On the Top - SCS Symposium on Environmental Sciences
On 25 April 2019, the Swiss Chemical Society SCS, the International Foundation High Altitude Research Stations Jungfraujoch & Gornergrat and the Swiss Crystallographic Society organize a one-day symposium with national and international experts. The Symposium addresses the Jungfraujoch Station’s international scientific role and its remarkable historic background. It will take place at the Department of Chemistry & Biochemistry of the University of Bern.
Program and registration
Symposium on research at Jungfraujoch
The research station Jungfraujoch has received the “Historic Sites Award 2019” from the European Physical Society. The EPS Historic Sites Award commemorates places in Europe that are important for the development and the history of physics. In order to celebrate this award, High Altitude Research stations Jungfraujoch & Gornergrat organize a half-day symposium on 7 February 2019 at the University of Bern.
Detailed information
People
Sandra Brügger and Margit Schwikowski make it into the NYT
In an article with the headline “Europe’s Triumphs and Troubles Are Written in Swiss Ice“ the New York Times has featured the work of Sandra Brügger (Paleoecolgy group) and Margit Schwikowski (Analytical Chemistry Research group). The in-depth story describes how “pollen frozen in ice in the Alps traces Europe’s calamities, since the time Macbeth ruled Scotland”. The article highlights a technique developed by Sandra to study the pollen, fungal spores, charcoal and soot locked in ice cores. It then carries on relating Margit’s drilling expedition to the Colle Gnifetti glacier in 2015. The pollen analysis of the Colle Gnifetti ice core presented at the Polar 2018 meeting in Davos in June the article states “may be the first continuous study of pollen and fungal spores in a European ice core to be captured at intervals of once every decade”. The story ends on a pessimistic note: “It is becoming more and more difficult to find a glacier that is not melting and that can still be used for research,” said Dr. Schwikowski. “The object for our research is melting away.”
Veronika Röthlisberger receives EGU Poster Award
Veronika Röthlisberger (MobiliarLab for Natural Risks) has received the 2018 Outstanding Student Poster and PICO (OSPP) Award for her poster entitled Quantifying exposure: the influence of value estimation schemes at EGU 2018 in Vienna.
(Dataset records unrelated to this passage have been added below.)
(** * Knight's Tour by Warnsdorff's heuristic: the engine of [main.py]

    A shallow embedding of the class [KnightsTour] (constructor, bounds and
    freeness tests, legal-move enumeration, Warnsdorff ranking and the
    single-pass construction loop) together with the properties its
    specification states about it. *)

From Stdlib Require Import ZArith List Lia Bool Permutation Sorted Ascii.
From stdpp Require Import list pretty.

Local Open Scope Z_scope.

(** ** Python values and exceptions *)

(** The two exceptions the engine can raise: [ValueError] from the
    constructor, [IndexError] from a list subscript. *)
Inductive exn := ValueError | IndexError.

Inductive result (A : Type) : Type :=
| Ok (a : A)
| Raise (e : exn).
Arguments Ok {A} a.
Arguments Raise {A} e.

(** Sequencing: an exception raised by the first computation propagates. *)
#[global] Instance result_bind : MBind result := λ A B k m,
  match m with
  | Ok a => k a
  | Raise e => Raise e
  end.

(** A list subscript [l[i]]: indices [0 .. len-1] count from the front,
    [-len .. -1] from the back, anything else raises [IndexError]. *)
Definition py_index {A : Type} (l : list A) (i : Z) : option nat :=
  let len := Z.of_nat (length l) in
  if (0 <=? i) && (i <? len) then Some (Z.to_nat i)
  else if (- len <=? i) && (i <? 0) then Some (Z.to_nat (len + i))
  else None.

Definition getitem {A : Type} (l : list A) (i : Z) : result A :=
  match py_index l i with
  | Some k => match l !! k with Some x => Ok x | None => Raise IndexError end
  | None => Raise IndexError
  end.

Definition setitem {A : Type} (l : list A) (i : Z) (v : A) : result (list A) :=
  match py_index l i with
  | Some k => Ok (<[k:=v]> l)
  | None => Raise IndexError
  end.

(** [range(stop)] *)
Definition range (stop : Z) : list Z := seqZ 0 stop.

(** ** The engine *)

(** A square: a (row, column) pair. *)
Abbreviation square := (Z * Z)%type.

(** [KNIGHT_MOVES], in the declared order. *)
Definition KNIGHT_MOVES : list (Z * Z) :=
  [(2, 1); (1, 2); (-1, 2); (-2, 1); (-2, -1); (-1, -2); (1, -2); (2, -1)].

(** The sentinel stored in an unvisited cell. *)
Definition unvisited : Z := -1.

Record KnightsTour := mkKnightsTour {
  n : Z;
  start : square;
  board : list (list Z)
}.

(** [[[-1 for i in range(n)] for i in range(n)]]: every row is a list of
    its own, so a later store into one row leaves the others alone. *)
Definition fresh_board (n : Z) : list (list Z) :=
  (fun _ => (fun _ => unvisited) <$> range n) <$> range n.

(** [KnightsTour.__init__] *)
Definition init (n : Z) (start : square) : result KnightsTour :=
  if n <? 1 then Raise ValueError
  else Ok {| n := n; start := start; board := fresh_board n |}.

(** [KnightsTour._in_bounds] *)
Definition _in_bounds (self : KnightsTour) (r c : Z) : bool :=
  ((0 <=? r) && (r <? n self)) && ((0 <=? c) && (c <? n self)).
Veronika presented awarded poster together with Andreas Zischg and Margreth Keiler (both (MobiliarLab for Natural Risks), it compares different building values estimation schemes within flood exposure analyses on regional to national scales. It illustrates a paper of Veronika’s PhD thesis on “Spatial and temporal aspects of flood exposure: Analyses and models based on public and insurance data in Switzerland”. Click here to download the poster.
Tobias Schneider and Martina Messmer are awarded Early Postdoc Mobility Fellowship
Tobias Schneider who is a Postdoc with the Lake Sediments and Paleolimnology group was awarded a SNF Early Postdoc Mobility Fellowship. He will be joining the group of Ray Bradley at the University of Massachusetts in Amherst for 18 months starting in spring 2019. With the same grant, Martina Messmer, who finished her PhD with the Earth System Modelling - Atmospheric Dynamics group, has moved to the group of Ian Simmonds at the University of Melbourne, Australia.